----- Exercise data
(** * The function execution runtime (src/runtime/runtime-app.py)

    A shallow embedding of the runtime's poll loop: the Python values it
    handles, a small monad for its effects (Redis commands, the user
    handler, the clock, the log), the functions [parse_input],
    [load_user_handler] and [main], and the properties of one poll cycle
    and of any number of cycles.  The runtime is embedded twice: first
    on user code that is well behaved (it returns or raises an instance
    of [Exception], and leaves the context alone), then, in the module
    [General], on any user code; the second embedding is the first on
    well-behaved user code ([main_any_host]).  The metric history of the
    dashboard that reads the runtime's output (src/dashboard/app.py)
    comes last. *)

From Stdlib Require Import ZArith Lia String Ascii List.
From Stdlib Require Import DecimalString DecimalPos DecimalZ DecimalFacts.
From stdpp Require Import base option gmap strings list.

Open Scope Z_scope.
Open Scope string_scope.

(** ** Python values and exceptions *)

(** The values that travel through the runtime.  A [str] is kept as the
    UTF-8 encoding of its text (a surrogate, which a [str] may hold, in
    the three-byte form of the same scheme), [bytes] as the bytes
    themselves.  Binary64 arithmetic is not modelled: a [float] is
    carried as its decimal literal.  A [dict] is the list of its items
    in insertion order. *)
#[local] Unset Elimination Schemes.
Inductive PyVal : Type :=
| PyNone
| PyBool (b : bool)
| PyInt (n : Z)
| PyFloat (lit : string)
| PyStr (s : string)
| PyBytes (b : string)
| PyList (items : list PyVal)
| PyTuple (items : list PyVal)
| PyDict (items : list (PyVal * PyVal)).
#[local] Set Elimination Schemes.

(** Induction on a value, with the hypothesis on the elements of a list
    or tuple and on the values of a dict. *)
Section PyVal_induction.
Variable P : PyVal -> Prop.
Hypothesis HNone : P PyNone.
Hypothesis HBool : forall b, P (PyBool b).
Hypothesis HInt : forall n, P (PyInt n).
Hypothesis HFloat : forall lit, P (PyFloat lit).
Hypothesis HStr : forall s, P (PyStr s).
Hypothesis HBytes : forall b, P (PyBytes b).
Hypothesis HList : forall items, Forall P items -> P (PyList items).
Hypothesis HTuple : forall items, Forall P items -> P (PyTuple items).
Hypothesis HDict :
  forall items, Forall (fun kv : PyVal * PyVal => P kv.2) items -> P (PyDict items).

Fixpoint PyVal_values_ind (v : PyVal) : P v :=
  match v with
  | PyNone => HNone
  | PyBool b => HBool b
  | PyInt n => HInt n
  | PyFloat lit => HFloat lit
  | PyStr s => HStr s
  | PyBytes b => HBytes b
  | PyList items =>
    HList items
      ((fix all (l : list PyVal) : Forall P l :=
          match l with
          | [] => @List.Forall_nil _ P
          | x :: r => @List.Forall_cons _ P x r (PyVal_values_ind x) (all r)
          end) items)
  | PyTuple items =>
    HTuple items
      ((fix all (l : list PyVal) : Forall P l :=
          match l with
          | [] => @List.Forall_nil _ P
          | x :: r => @List.Forall_cons _ P x r (PyVal_values_ind x) (all r)
          end) items)
  | PyDict items =>
    HDict items
      ((fix all (l : list (PyVal * PyVal)) : Forall (fun kv => P kv.2) l :=
          match l with
          | [] => @List.Forall_nil _ (fun kv => P kv.2)
          | kv :: r =>
            @List.Forall_cons _ (fun kv => P kv.2) kv r
              (let (k, x) as p return P p.2 := kv in PyVal_values_ind x) (all r)
          end) items)
  end.
End PyVal_induction.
----------
◆ Exercise aim: Line by line, transcribe all of the records exactly.

◆ Result of this task:
(** * The function execution runtime (src/runtime/runtime-app.py)

    A shallow embedding of the runtime's poll loop: the Python values it
    handles, a small monad for its effects (Redis commands, the user
    handler, the clock, the log), the functions [parse_input],
    [load_user_handler] and [main], and the properties of one poll cycle
    and of any number of cycles.  The runtime is embedded twice: first
    on user code that is well behaved (it returns or raises an instance
    of [Exception], and leaves the context alone), then, in the module
    [General], on any user code; the second embedding is the first on
    well-behaved user code ([main_any_host]).  The metric history of the
    dashboard that reads the runtime's output (src/dashboard/app.py)
    comes last. *)

From Stdlib Require Import ZArith Lia String Ascii List.
From Stdlib Require Import DecimalString DecimalPos DecimalZ DecimalFacts.
From stdpp Require Import base option gmap strings list.

Open Scope Z_scope.
Open Scope string_scope.

(** ** Python values and exceptions *)

(** The values that travel through the runtime.  A [str] is kept as the
    UTF-8 encoding of its text (a surrogate, which a [str] may hold, in
    the three-byte form of the same scheme), [bytes] as the bytes
    themselves.  Binary64 arithmetic is not modelled: a [float] is
    carried as its decimal literal.  A [dict] is the list of its items
    in insertion order. *)
#[local] Unset Elimination Schemes.
Inductive PyVal : Type :=
| PyNone
| PyBool (b : bool)
| PyInt (n : Z)
| PyFloat (lit : string)
| PyStr (s : string)
| PyBytes (b : string)
| PyList (items : list PyVal)
| PyTuple (items : list PyVal)
| PyDict (items : list (PyVal * PyVal)).
#[local] Set Elimination Schemes.

(** Induction on a value, with the hypothesis on the elements of a list
    or tuple and on the values of a dict. *)
Section PyVal_induction.
Variable P : PyVal -> Prop.
Hypothesis HNone : P PyNone.
Hypothesis HBool : forall b, P (PyBool b).
Hypothesis HInt : forall n, P (PyInt n).
Hypothesis HFloat : forall lit, P (PyFloat lit).
Hypothesis HStr : forall s, P (PyStr s).
Hypothesis HBytes : forall b, P (PyBytes b).
Hypothesis HList : forall items, Forall P items -> P (PyList items).
Hypothesis HTuple : forall items, Forall P items -> P (PyTuple items).
Hypothesis HDict :
  forall items, Forall (fun kv : PyVal * PyVal => P kv.2) items -> P (PyDict items).

Fixpoint PyVal_values_ind (v : PyVal) : P v :=
  match v with
  | PyNone => HNone
  | PyBool b => HBool b
  | PyInt n => HInt n
  | PyFloat lit => HFloat lit
  | PyStr s => HStr s
  | PyBytes b => HBytes b
  | PyList items =>
    HList items
      ((fix all (l : list PyVal) : Forall P l :=
          match l with
          | [] => @List.Forall_nil _ P
          | x :: r => @List.Forall_cons _ P x r (PyVal_values_ind x) (all r)
          end) items)
  | PyTuple items =>
    HTuple items
      ((fix all (l : list PyVal) : Forall P l :=
          match l with
          | [] => @List.Forall_nil _ P
          | x :: r => @List.Forall_cons _ P x r (PyVal_values_ind x) (all r)
          end) items)
  | PyDict items =>
    HDict items
      ((fix all (l : list (PyVal * PyVal)) : Forall (fun kv => P kv.2) l :=
          match l with
          | [] => @List.Forall_nil _ (fun kv => P kv.2)
          | kv :: r =>
            @List.Forall_cons _ (fun kv => P kv.2) kv r
              (let (k, x) as p return P p.2 := kv in PyVal_values_ind x) (all r)
          end) items)
  end.
End PyVal_induction.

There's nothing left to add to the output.